TASK BRIEF: What appears from the first line of the records below through the line containing "dseg_check f g h" must be reproduced verbatim.

--- RECORDS TO USE Enclosed Below ---

(** The links binit leaves, as a decidable property of the maps. *)
Fixpoint dseg_check (f g : gmap Z Z) (a : Z) (l : list Z) (b : Z) : bool :=
  match l with
  | [] => bool_decide (f !! a = Some b) && bool_decide (g !! b = Some a)
  | x :: l => bool_decide (f !! a = Some x) && bool_decide (g !! x = Some a) && dseg_check f g x l b
  end.
Definition ring_check (f g : gmap Z Z) (h : Z) (l : list Z) : bool :=
  dseg_check f g h l h && bool_decide (NoDup (h :: l)).
Lemma dseg_check_ok f g a l b : dseg_check f g a l b = true -> dseg f g a l b.
Proof.
  revert a. induction l as [|x l IH]; intros a; simpl; rewrite !andb_true_iff, !bool_decide_eq_true; [done|].
  intros [[H1 H2] H3]. auto.
Qed.
Lemma ring_check_ok f g h l : ring_check f g h l = true -> ring f g h l.
Proof. unfold ring_check. rewrite andb_true_iff, bool_decide_eq_true. intros [H%dseg_check_ok Hn]. by split. Qed.
Lemma boot_rings f g (H : Z -> Prop) hs :
  (forall h, H h <-> h ∈ hs) -> forallb (fun h => ring_check f g h (boot_list h)) hs = true ->
  (forall e, 0 <= e < 10 -> ~ H e) -> rings f g H boot_list.
Proof.
  intros Hhs Hc He. split.
  - intros h Hh%Hhs. apply ring_check_ok. rewrite forallb_forall in Hc. apply Hc. by apply list_elem_of_In.
  - intros h e Hh. unfold boot_list. case_match; [|set_solver]. intros Hin. apply He. set_unfold. lia.
  - intros h h' e Hh Hh'. unfold boot_list. destruct (Z.eqb_spec h (bfreelist BQ_AGE)), (Z.eqb_spec h' (bfreelist BQ_AGE)); set_solver.
Qed.

Lemma boot_state dk :
  exists f g f' g', binit (bhinit (zero_cache dk)) = BOk (MkCache (replicate NBUF boot_buf) f g f' g' false dk) /\
    rings f g hash_head boot_list /\ rings f' g' free_head boot_list.
Proof.
  eexists _, _, _, _. split; [vm_compute; reflexivity|]. split.
  - apply boot_rings with (bfreelist BQ_AGE :: (bufhash <$> (Z.of_nat <$> seq 0 16))).
    + intros h. unfold hash_head. rewrite elem_of_cons, list_elem_of_fmap. split; (intros [?|Hk]; [by left|right]).
      * destruct Hk as (k&Hk&->). exists k. split; [done|]. apply list_elem_of_fmap. exists (Z.to_nat k).
        rewrite elem_of_seq. unfold BUFHSZ in Hk. lia.
      * destruct Hk as (k&->&(n&->&Hn)%list_elem_of_fmap). apply elem_of_seq in Hn.
        exists (Z.of_nat n). unfold BUFHSZ. split; [lia|done].
    + vm_compute. reflexivity.
    + intros e Hr. apply is_buf_not_hash. unfold is_buf, NBUF. lia.
  - apply boot_rings with [bfreelist 0; bfreelist 1; bfreelist 2].
    + intros h. unfold free_head. split.
      * intros (q&Hq&->). assert (q = 0 \/ q = 1 \/ q = 2) as [->|[->| ->]] by lia; set_solver.
      * set_unfold. intros [->|[->|[->|[]]]]; eexists; (split; [|reflexivity]); lia.
    + vm_compute. reflexivity.
    + intros e Hr. apply is_buf_not_free. unfold is_buf, NBUF. lia.
Qed.

(** ** Counting *)

Lemma nodup_bufs_length l : NoDup l -> (forall e, e ∈ l -> is_buf e) -> (length l <= NBUF)%nat.
Proof.
  intros Hnd Hb. transitivity (length (Z.of_nat <$> seq 0 NBUF)); [|done].
  apply submseteq_length, NoDup_submseteq; [done|]. intros e He. destruct (Hb e He).
  apply list_elem_of_fmap. exists (Z.to_nat e). split; [lia|]. apply elem_of_seq. lia.
Qed.
Lemma filter_insert_lt {A} (P : A -> Prop) `{forall x, Decision (P x)} (l : list A) i x y :
  l !! i = Some x -> P x -> ~ P y -> (length (filter P (<[i := y]> l)) < length (filter P l))%nat.
Proof.
  intros Hi Hx Hy. rewrite <- (take_drop_middle l i x Hi) at 2. rewrite insert_take_drop by (by eapply lookup_lt_Some).
  rewrite !filter_app, !length_app, (filter_cons_False P y), (filter_cons_True P x) by done. simpl. lia.
Qed.

(** ** The invariant

    The section is about disks on which no two blocks in use lie at the same
    place; the whole-disk device of a partitioned disk is not used beside its
    partitions. *)
Section Cache.
Context (NRDSK : Z) (start : Z -> Z -> Z) (readonly : Z -> bool).
Context (used : Z -> Z -> Prop).
Hypothesis used_phys : forall d b d' b', used d b -> used d' b' ->
  phys start d b = phys start d' b' -> d = d' /\ b = b'.
Hypothesis used_disk : forall d b, used d b -> major d < NRDSK /\ readonly (major d) = false.

Abbreviation on b m := (flag_on (b_flags b) m).
Notation "'at' b" := (phys start (b_dev b) (b_blkno b)) (at level 10, b at level 9).

(** What holds of every buffer: the data of a buffer nobody holds, when it is
    valid and not to be written, is the block on the disk. *)
Record buf_ok (dk : gmap (Z * Z) (list Z)) (b : buf) : Prop := {
  bk_error : on b B_ERROR = false;
  bk_resid : b_resid b = 0;
  bk_locked : on b B_LOCKED = false;
  bk_async : on b B_BUSY = false -> on b B_ASYNC = false;
  bk_inval : on b B_INVAL = true -> on b B_DELWRI = false;
  bk_delwri : on b B_DELWRI = true -> on b B_DONE = true;
  bk_used : on b B_INVAL = false -> used (b_dev b) (b_blkno b);
  bk_clean : on b B_BUSY = false -> on b B_INVAL = false -> on b B_DONE = true -> on b B_DELWRI = false ->
    b_data b = dk !!! at b }.

Record cache_ok (c : cache) (HL AL : Z -> list Z) : Prop := {
  ok_len : length (bufs c) = NBUF;
  ok_hash : rings (b_forw c) (b_back c) hash_head HL;
  ok_free : rings (av_forw c) (av_back c) free_head AL;
  ok_hash_buf : forall h e, hash_head h -> e ∈ HL h -> is_buf e;
  ok_free_buf : forall h e, free_head h -> e ∈ AL h -> is_buf e;
  ok_hashed : forall i, (i < NBUF)%nat -> exists h, hash_head h /\ Z.of_nat i ∈ HL h;
  ok_avail : forall i b, bufs c !! i = Some b ->
    on b B_BUSY = false <-> exists h, free_head h /\ Z.of_nat i ∈ AL h;
  ok_unlocked : AL (bfreelist BQ_LOCKED) = [];
  ok_buf : forall i b, bufs c !! i = Some b -> buf_ok (disk c) b;
  ok_chain : forall i b, bufs c !! i = Some b -> on b B_INVAL = false ->
    Z.of_nat i ∈ HL (BUFHASH (b_dev b) (b_blkno b));
  ok_one : forall i j b b', bufs c !! i = Some b -> bufs c !! j = Some b' ->
    on b B_INVAL = false -> on b' B_INVAL = false ->
    b_dev b = b_dev b' -> b_blkno b = b_blkno b' -> i = j }.
Definition cache_inv (c : cache) : Prop := exists HL AL, cache_ok c HL AL.

(** What the cache presents. *)
Definition holds (dev blkno : Z) (b : buf) : bool :=
  (b_dev b =? dev) && (b_blkno b =? blkno) && negb (on b B_INVAL).
Definition content (c : cache) (dev blkno : Z) : list Z :=
  match list_find (fun b => holds dev blkno b && on b B_DONE = true) (bufs c) with
  | Some (_, b) => b_data b
  | None => disk c !!! phys start dev blkno
  end.
(** A buffer that somebody holds for the block. *)
Definition held (c : cache) (bp dev blkno : Z) : Prop :=
  exists i b, bp = Z.of_nat i /\ bufs c !! i = Some b /\ on b B_BUSY = true /\ holds dev blkno b = true.

Lemma holds_true dev blkno b :
  holds dev blkno b = true <-> b_dev b = dev /\ b_blkno b = blkno /\ on b B_INVAL = false.
Proof. unfold holds. rewrite !andb_true_iff, !Z.eqb_eq, negb_true_iff. tauto. Qed.

Lemma content_buf c HL AL i b :
  cache_ok c HL AL -> bufs c !! i = Some b -> on b B_INVAL = false -> on b B_DONE = true ->
  content c (b_dev b) (b_blkno b) = b_data b.
Proof.
  intros Hok Hi Hv Hd. unfold content. destruct (list_find _ _) as [[j b']|] eqn:E.
  - apply list_find_Some in E as (Hj&[(?&?&?)%holds_true ?]%andb_true_iff&_).
    assert (j = i) as -> by (eapply ok_one; eauto). by simplify_eq.
  - exfalso. apply list_find_None in E. rewrite Forall_lookup in E. apply (E i b Hi).
    apply andb_true_iff. split; [|done]. by apply holds_true.
Qed.
Lemma content_disk c dev blkno :
  (forall i b, bufs c !! i = Some b -> holds dev blkno b = true -> on b B_DONE = false) ->
  content c dev blkno = disk c !!! phys start dev blkno.
Proof.
  intros Hn. unfold content. destruct (list_find _ _) as [[j b']|] eqn:E; [|done].
  apply list_find_Some in E as (Hj&[Hh Hd]%andb_true_iff&_). rewrite (Hn j b' Hj Hh) in Hd. done.
Qed.

(** *** One buffer changes *)

Section Change.
Context (c c' : cache) (HL AL HL' AL' : Z -> list Z) (i : nat) (b b' : buf).
Hypothesis (Hok : cache_ok c HL AL) (Hi : bufs c !! i = Some b) (Hbufs : bufs c' = <[i := b']> (bufs c)).

Lemma change_other j x : j <> i -> bufs c' !! j = Some x <-> bufs c !! j = Some x.
Proof. intros. rewrite Hbufs. by rewrite list_lookup_insert_ne. Qed.
Lemma change_this x : bufs c' !! i = Some x -> x = b'.
Proof. rewrite Hbufs, list_lookup_insert_eq by (by eapply lookup_lt_Some). by intros [=]. Qed.

Hypothesis (Hhash : rings (b_forw c') (b_back c') hash_head HL')
  (Hfree : rings (av_forw c') (av_back c') free_head AL').
Hypothesis (HHL : forall h e, hash_head h -> e <> Z.of_nat i -> e ∈ HL' h <-> e ∈ HL h)
  (HHi : exists h, hash_head h /\ Z.of_nat i ∈ HL' h)
  (HAL : forall h e, free_head h -> e <> Z.of_nat i -> e ∈ AL' h <-> e ∈ AL h)
  (HAi : on b' B_BUSY = false <-> exists h, free_head h /\ Z.of_nat i ∈ AL' h)
  (HA0 : AL' (bfreelist BQ_LOCKED) = []).
Hypothesis (Hother : forall j x, j <> i -> bufs c !! j = Some x -> buf_ok (disk c) x -> buf_ok (disk c') x)
  (Hthis : buf_ok (disk c') b')
  (Hchain : on b' B_INVAL = false -> Z.of_nat i ∈ HL' (BUFHASH (b_dev b') (b_blkno b')))
  (Hone : on b' B_INVAL = false -> forall j x, j <> i -> bufs c !! j = Some x ->
    holds (b_dev b') (b_blkno b') x = false).

Lemma ok_change : cache_ok c' HL' AL'.
Proof.
  assert (Z.of_nat i < Z.of_nat NBUF) as Hlt
    by (apply lookup_lt_Some in Hi; rewrite (ok_len _ _ _ Hok) in Hi; lia).
  split; try done.
  - rewrite Hbufs, length_insert. by apply Hok.
  - intros h e Hh He. destruct (decide (e = Z.of_nat i)) as [->|Hne]; [split; lia|].
    apply (ok_hash_buf _ _ _ Hok h); [done|]. by apply HHL.
  - intros h e Hh He. destruct (decide (e = Z.of_nat i)) as [->|Hne]; [split; lia|].
    apply (ok_free_buf _ _ _ Hok h); [done|]. by apply HAL.
  - intros j Hj. destruct (decide (j = i)) as [->|Hne]; [done|].
    destruct (ok_hashed _ _ _ Hok j Hj) as (h&Hh&He). exists h. split; [done|]. apply HHL; [done|lia|done].
  - intros j x Hj. destruct (decide (j = i)) as [->|Hne]; [by rewrite (change_this x Hj)|].
    apply change_other in Hj; [|done]. rewrite (ok_avail _ _ _ Hok j x Hj).
    split; intros (h&Hh&He); exists h; (split; [done|]); apply HAL in He; (done || lia).
  - intros j x Hj. destruct (decide (j = i)) as [->|Hne]; [by rewrite (change_this x Hj)|].
    apply change_other in Hj; [|done]. apply (Hother j); [done..|]. by apply (ok_buf _ _ _ Hok j).
  - intros j x Hj Hx. destruct (decide (j = i)) as [->|Hne]; [apply change_this in Hj as ->; auto|].
    apply change_other in Hj; [|done]. apply HHL; [apply BUFHASH_head|lia|]. by apply (ok_chain _ _ _ Hok).
  - assert (forall j x, j <> i -> bufs c' !! j = Some x -> on b' B_INVAL = false -> on x B_INVAL = false ->
      b_dev b' = b_dev x -> b_blkno b' = b_blkno x -> False) as Hno.
    { intros j x Hne Hj H1 H2 H3 H4. apply change_other in Hj; [|done].
      assert (holds (b_dev b') (b_blkno b') x = true) as Ht by (apply holds_true; split_and!; congruence).
      by rewrite (Hone H1 j x Hne Hj) in Ht. }
    intros j k x y Hj Hk Hx Hy H1 H2.
    destruct (decide (j = i)) as [->|Hji], (decide (k = i)) as [->|Hki]; [done|..].
    + apply change_this in Hj as ->. by destruct (Hno k y).
    + apply change_this in Hk as ->. by destruct (Hno j x Hji Hj Hy Hx).
    + apply change_other in Hj; [|done]. apply change_other in Hk; [|done]. by eapply (ok_one _ _ _ Hok j k x y).
Qed.
End Change.

(** *** What a change shows *)

Definition shown (dk : gmap (Z * Z) (list Z)) (dev blkno : Z) (b : buf) : list Z :=
  if holds dev blkno b && on b B_DONE then b_data b else dk !!! phys start dev blkno.

Lemma content_split c HL AL i b dev blkno :
  cache_ok c HL AL -> bufs c !! i = Some b ->
  (exists j x, j <> i /\ bufs c !! j = Some x /\ holds dev blkno x && on x B_DONE = true) \/
  (forall j x, j <> i -> bufs c !! j = Some x -> holds dev blkno x && on x B_DONE = false) /\
  content c dev blkno = shown (disk c) dev blkno b.
Proof.
  intros Hok Hi.
  destruct (list_find (fun x => holds dev blkno x && on x B_DONE = true) (bufs c)) as [[j x]|] eqn:E.
  - pose proof E as (Hj&Hx&_)%list_find_Some. destruct (decide (j = i)) as [->|Hne]; [|left; eauto].
    right. unfold content, shown. rewrite E. simplify_eq. rewrite Hx. split; [|done].
    intros j x Hne Hj'. destruct (holds dev blkno x && on x B_DONE) eqn:Ex; [|done]. exfalso. apply Hne.
    apply andb_true_iff in Hx as [(?&?&?)%holds_true ?], Ex as [(?&?&?)%holds_true ?].
    eapply (ok_one _ _ _ Hok j i); try done; congruence.
  - right. unfold content, shown. rewrite E. apply list_find_None in E. rewrite Forall_lookup in E.
    assert (forall j x, bufs c !! j = Some x -> holds dev blkno x && on x B_DONE = false) as Hf.
    { intros j x Hj. apply not_true_iff_false. by apply (E j). }
    rewrite (Hf i b Hi). eauto.
Qed.

Lemma content_change c c' HL AL HL' AL' i b b' dev blkno :
  cache_ok c HL AL -> cache_ok c' HL' AL' -> bufs c !! i = Some b -> bufs c' = <[i := b']> (bufs c) ->
  shown (disk c') dev blkno b' = shown (disk c) dev blkno b -> content c' dev blkno = content c dev blkno.
Proof.
  intros Hok Hok' Hi Hb Hs.
  assert (bufs c' !! i = Some b') as Hi' by (rewrite Hb; apply list_lookup_insert_eq; by eapply lookup_lt_Some).
  assert (forall j x, j <> i -> bufs c' !! j = Some x <-> bufs c !! j = Some x) as Hj
    by (intros; rewrite Hb; by rewrite list_lookup_insert_ne).
  destruct (content_split _ _ _ _ _ dev blkno Hok Hi) as [(j&x&Hne&Hx&E)|[Hn ->]].
  - apply andb_true_iff in E as [(<-&<-&?)%holds_true ?].
    rewrite (content_buf _ _ _ j x Hok), (content_buf _ _ _ j x Hok'); try done. by apply Hj.
  - destruct (content_split _ _ _ _ _ dev blkno Hok' Hi') as [(j&x&Hne&Hx&E)|[_ ->]]; [|done].
    apply Hj in Hx; [|done]. by rewrite (Hn j x) in E.
Qed.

--- End of Enclosed RECORDS TO USE ---

SOLUTION FOR THIS PROBLEM:
(** The links binit leaves, as a decidable property of the maps. *)
Fixpoint dseg_check (f g : gmap Z Z) (a : Z) (l : list Z) (b : Z) : bool :=
  match l with
  | [] => bool_decide (f !! a = Some b) && bool_decide (g !! b = Some a)
  | x :: l => bool_decide (f !! a = Some x) && bool_decide (g !! x = Some a) && dseg_check f g x l b
  end.
Definition ring_check (f g : gmap Z Z) (h : Z) (l : list Z) : bool :=
  dseg_check f g h l h && bool_decide (NoDup (h :: l)).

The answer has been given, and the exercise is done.